- [PROBLEM DESCRIPTION] What is wanted is the line holding "Implicit Types (e" and every later line through the end of the entries, set down exactly.

[Data extracted from a collection]

-*-*-

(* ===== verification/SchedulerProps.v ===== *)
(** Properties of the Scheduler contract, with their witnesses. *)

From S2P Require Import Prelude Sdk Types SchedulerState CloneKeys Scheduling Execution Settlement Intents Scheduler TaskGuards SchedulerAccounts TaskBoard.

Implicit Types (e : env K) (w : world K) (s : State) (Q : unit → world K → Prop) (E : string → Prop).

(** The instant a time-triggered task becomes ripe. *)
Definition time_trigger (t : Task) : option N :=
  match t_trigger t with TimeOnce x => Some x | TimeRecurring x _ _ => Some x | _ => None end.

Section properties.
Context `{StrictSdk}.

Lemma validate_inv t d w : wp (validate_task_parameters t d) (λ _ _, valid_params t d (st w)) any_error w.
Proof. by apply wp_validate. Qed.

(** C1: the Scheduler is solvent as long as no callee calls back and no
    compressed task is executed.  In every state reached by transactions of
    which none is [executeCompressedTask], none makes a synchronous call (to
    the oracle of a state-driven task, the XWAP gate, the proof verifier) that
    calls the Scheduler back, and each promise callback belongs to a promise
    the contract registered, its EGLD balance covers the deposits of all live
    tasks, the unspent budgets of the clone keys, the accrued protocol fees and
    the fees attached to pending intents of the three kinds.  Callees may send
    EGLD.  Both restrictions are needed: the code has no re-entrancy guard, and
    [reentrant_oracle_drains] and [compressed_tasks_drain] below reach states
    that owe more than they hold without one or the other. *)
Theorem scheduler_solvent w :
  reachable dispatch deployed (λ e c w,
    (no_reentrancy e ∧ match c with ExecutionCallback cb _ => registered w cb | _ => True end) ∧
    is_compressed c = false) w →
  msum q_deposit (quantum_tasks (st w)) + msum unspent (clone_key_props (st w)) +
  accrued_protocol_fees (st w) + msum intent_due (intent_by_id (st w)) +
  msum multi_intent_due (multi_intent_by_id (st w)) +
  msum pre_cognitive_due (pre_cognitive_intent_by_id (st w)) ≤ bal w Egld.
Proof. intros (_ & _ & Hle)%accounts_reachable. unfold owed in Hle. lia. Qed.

-*-*-

- [ANSWER TO THIS EXERCISE]
Implicit Types (e : env K) (w : world K) (s : State) (Q : unit → world K → Prop) (E : string → Prop).

(** The instant a time-triggered task becomes ripe. *)
Definition time_trigger (t : Task) : option N :=
  match t_trigger t with TimeOnce x => Some x | TimeRecurring x _ _ => Some x | _ => None end.

Section properties.
Context `{StrictSdk}.

Lemma validate_inv t d w : wp (validate_task_parameters t d) (λ _ _, valid_params t d (st w)) any_error w.
Proof. by apply wp_validate. Qed.

(** C1: the Scheduler is solvent as long as no callee calls back and no
    compressed task is executed.  In every state reached by transactions of
    which none is [executeCompressedTask], none makes a synchronous call (to
    the oracle of a state-driven task, the XWAP gate, the proof verifier) that
    calls the Scheduler back, and each promise callback belongs to a promise
    the contract registered, its EGLD balance covers the deposits of all live
    tasks, the unspent budgets of the clone keys, the accrued protocol fees and
    the fees attached to pending intents of the three kinds.  Callees may send
    EGLD.  Both restrictions are needed: the code has no re-entrancy guard, and
    [reentrant_oracle_drains] and [compressed_tasks_drain] below reach states
    that owe more than they hold without one or the other. *)
Theorem scheduler_solvent w :
  reachable dispatch deployed (λ e c w,
    (no_reentrancy e ∧ match c with ExecutionCallback cb _ => registered w cb | _ => True end) ∧
    is_compressed c = false) w →
  msum q_deposit (quantum_tasks (st w)) + msum unspent (clone_key_props (st w)) +
  accrued_protocol_fees (st w) + msum intent_due (intent_by_id (st w)) +
  msum multi_intent_due (multi_intent_by_id (st w)) +
  msum pre_cognitive_due (pre_cognitive_intent_by_id (st w)) ≤ bal w Egld.
Proof. intros (_ & _ & Hle)%accounts_reachable. unfold owed in Hle. lia. Qed.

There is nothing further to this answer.